Implicitly, the tanking US dollar, which hit a record low against the Euro this week at $1.41 plus, can't be helping. And the dollar's problems are in some ways related to the energy issues, tying this all up in a nice little bow.
The article makes the observation that food aid has never been as altruistic an endeavor as one would hope. A solution to higher demand for US corn crops for ethanol production could be buying these same crops elsewhere where production costs are less. However, the article quotes an American ship owner representative, Gloria Tosi, who suggested "buying commodities abroad would erode
domestic political support for the program and lead to lower food aid
budgets from Congress. She said it was 'politically naïve' to think the
food commodity groups and ship owners that have for decades supported
food aid in Congress would favor buying commodities abroad."
Clearly, one lesson seems to be that acts of charity don't happen on their own. They happen when interests coalesce and business or careers advance. This obviously implicates the bit of luck necessary in just about everything. Still, individual efforts are valuable and necessary if anyone feels like throwing up his or her hands on the circumcision issue.
The dollar
In the last few weeks, the US dollar has hit parity with the Canadian dollar for the first time since the 1960s and reached a new low against the Euro, having lost fully 69% of its value against that currency since 2001. This is extraordinary on a number of levels. First for the issues this blog is concerned with, the dollar's buying power is clearly being eroded across all currencies, although not at the same rate. For example, the Thai baht is fetching 25% more now than it did a few years ago. Circumcisions are therefore escalating in cost, for what it's worth.
Never underestimate the power of unexpected forces to change the calculus in this game.
Gay Sex: three times more potent than straight sex
A recent study has demonstrated that heterosexuals require up to three times more unprotected sexual encounters to reach the levels of infection of gay men. Not sure of the implications here, but it seems this is not so difficult to explain. Gay men may adopt both passive and insertive roles in intercourse. Heterosexual vaginal intercourse is logically believed to be less conducive to HIV infection. As a percentage, more gay men than heterosexual pairings combine drug use and sexual encounters in the major urban centers of HIV prevalence, which has been identified as a risk factor.
Maybe the researchers that be should conduct some studies in sub-Saharan Africa to determine whether heterosexuals exhibit any extraordinary risk factors similar to that of gay men in the West, particularly the US, and that are decidedly absent in Western heterosexual pairings. That would explain super low rates of infection among the intact Europeans.

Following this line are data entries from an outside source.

(* ===== verification/SchedulerSystem.v ===== *)
(** * The scheduler over the other services

    The clients of the scheduler connected to the models of the metadata
    service, of the cache worker and of a tape worker: one system, in which a
    request of the scheduler runs the handlers of the services it calls. *)

From Stdlib Require Import ZArith String.
From S2P Require Import Prelude Hoare Proto StateMachine Snapshot Raft RustStr MetadataService.
From S2P Require Import External CacheBackend Cache TapeService Config Workers SchedulerProto SchedulerClients.

Local Open Scope string_scope.
Local Open Scope list_scope.
Local Open Scope stdpp_scope.

Section system.
Context `{Prost} `{RocksDB} `{Formats}.
Context {B : Type} `{CacheBackend B} {T : Type} `{TapeBackend T}.

(** The services, and how many calls the metadata service has served *)
Record System := mkSystem {
  sys_metadata : MetadataServiceImpl;
  sys_cache : CacheState B;
  sys_tape : T;
  sys_calls : nat;
}.

(** What the calls of the metadata service read from outside, the clock, the
    hash order and the settings of the cache, and the status a client gets
    from a tape worker that panicked *)
Context (envs : nat → CallEnv) (h : hash_order) (cache_clock : nat → Z) (svc : Settings).
Context (panicked : Status).

Definition on_metadata {A} (m : CallEnv → action MetadataServiceImpl Status A)
    : action System Status A := λ s,
  let '(md, r) := m (envs (sys_calls s)) (sys_metadata s) in
  (mkSystem md (sys_cache s) (sys_tape s) (S (sys_calls s)), r).
Definition read_metadata {A} (f : Env → MetadataState → result Status A)
    : action System Status A :=
  on_metadata (λ c, reads (λ md, f (env c) (state md))).
Definition on_cache {A} (m : action (CacheState B) Status A) : action System Status A := λ s,
  let '(c, r) := m (sys_cache s) in (mkSystem (sys_metadata s) c (sys_tape s) (sys_calls s), r).
Definition on_tape {A} (m : action T (fault Status) A) : action System Status A := λ s,
  let '(t, r) := m (sys_tape s) in
  (mkSystem (sys_metadata s) (sys_cache s) t (sys_calls s),
   match r with
   | Ok a => Ok a
   | Err (Raised status) => Err status
   | Err Panicked => Err panicked
   end).

(** A response stream as its messages arrive *)
Definition sent {M} (messages : list M) : list (result Status (option M)) :=
  (λ m, Ok (Some m)) <$> messages.

#[export] Instance system_metadata : MetadataClient System := {|
  md_put_object object := on_metadata (λ c, put_object c object);
  md_get_object bucket key := read_metadata (λ e st, get_object e st bucket key);
  md_head_object bucket key := read_metadata (λ e st, head_object e st bucket key);
  md_delete_object bucket key :=
    on_metadata (λ c, delete_object c (DeleteObjectRequest.mk bucket key));
  md_list_objects bucket prefix marker max_keys :=
    read_metadata (λ e st, response ← list_objects e st
        (ListObjectsRequest.mk bucket prefix marker max_keys);
      Ok response.(ListObjectsResponse.objects));
  md_complete_archive_object request := on_metadata (λ c, complete_archive_object c request);
  md_update_restore_status request := on_metadata (λ c, update_restore_status c request);
  md_put_archive_task task := on_metadata (λ c, put_archive_task c task);
  md_get_archive_task id := read_metadata (λ _ st, get_archive_task st id);
  md_update_archive_task task := on_metadata (λ c, update_archive_task c task);
  md_put_recall_task task := on_metadata (λ c, put_recall_task c task);
  md_get_recall_task id := read_metadata (λ _ st, get_recall_task st id);
  md_update_recall_task task := on_metadata (λ c, update_recall_task c task);
  md_list_pending_recall_tasks := read_metadata (λ e st, Ok (list_pending_recall_tasks e st));
  md_create_bucket bucket := on_metadata (λ c, create_bucket c bucket);
  md_delete_bucket name := on_metadata (λ c, delete_bucket c (DeleteBucketRequest.mk name));
  md_get_bucket name := read_metadata (λ _ st, get_bucket st name);
  md_list_buckets := read_metadata (λ e st, Ok (list_buckets e st)) |}.

#[export] Instance system_cache : CacheClient System := {|
  ca_put_staging messages := on_cache (put_staging h cache_clock svc messages);
  ca_put_restored messages := on_cache (put_restored h cache_clock svc messages);
  ca_get key := on_cache (sent <$> get h cache_clock key);
  ca_get_staging key := on_cache (sent <$> get_staging key);
  ca_delete key := on_cache (delete_ h key);
  ca_delete_staging key := on_cache (delete_staging h key);
  ca_list_staging_keys limit after := on_cache (fst <$> list_staging_keys h limit after) |}.

#[export] Instance system_tape : TapeClient System := {|
  ta_acquire_drive preferred required := on_tape (handle_acquire_drive
    (AcquireDriveRequest.mk preferred required 0 0));
  ta_release_drive drive_id := on_tape (handle_release_drive drive_id);
  ta_load_tape tape_id drive_id slot_id := on_tape (handle_load_tape
    (LoadTapeRequest.mk tape_id drive_id slot_id));
  ta_write_bundle messages := on_tape (write_bundle_from_messages messages);
  ta_read_bundle drive_id location length_ :=
    on_tape (sent <$> read_bundle_stream drive_id location length_) |}.
End system.

(** ** The live metadata after a write *)

Section writes.
Context `{Prost} `{RocksDB} `{Formats}.
Implicit Types s : MetadataServiceImpl.

Lemma persist_locked_state c s :
  MetadataService.state (persist_locked c s).1 = MetadataService.state s.
Proof. unfold persist_locked. destruct (snapshot_path s); [|done]. by destruct (run_fs _ _ _). Qed.

Lemma apply_and_persist_state c cmd s :
  MetadataService.state (apply_and_persist c cmd s).1 = MetadataService.state s ∨
  MetadataService.state (apply_and_persist c cmd s).1
    = (apply_command (env c) cmd (MetadataService.state s)).1.
Proof.
  unfold apply_and_persist. destruct (raft_backend s) as [b|]; [|by left].
  right. unfold propose_local_apply. simpl.
  destruct (apply_command (env c) cmd _) as [st [[]|err]]; simpl; [|done].
  destruct (persist_if_needed _ cmd b) as [b' [[?|]|err]]; simpl; by rewrite ?persist_locked_state.
Qed.

(** A write that is acknowledged was applied. *)
Lemma apply_and_persist_Ok c cmd s s' :
  apply_and_persist c cmd s = (s', Ok tt) →
  apply_command (env c) cmd (MetadataService.state s) = (MetadataService.state s', Ok tt).
Proof.
  unfold apply_and_persist. destruct (raft_backend s) as [b|]; [|done]. unfold propose_local_apply.
  simpl. destruct (apply_command (env c) cmd _) as [st [[]|err]]; simpl; [|done].
  destruct (persist_if_needed _ cmd b) as [b' [[st'|]|err]]; simpl; intros Hrun; try done.
  all: match type of Hrun with persist_locked ?c ?x = _ =>
         pose proof (persist_locked_state c x) as Hp end.
  all: rewrite Hrun in Hp; simpl in Hp; by rewrite Hp.
Qed.
End writes.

Condoms and a pill: a death blow to new HIV infection
In the last post, I talked a bit about a study that suggested that risk reduction strategies were much less effective on an individual basis than had been hoped for. Well, how about a new strategy with an effectiveness rate approaching that of condoms.
Animal studies have shown a 100% prophylactic effectiveness rate with two drugs, tenofovir and FTC (emtricitabine, Emtriva). Taken daily by HIV negative monkeys, not necessarily together, repeated exposure to HIV resulted in no new infections. That's pretty amazing. It would be the first and only female controlled method of prevention. Combined with the inevitable incomplete use of condoms and we may have a winner.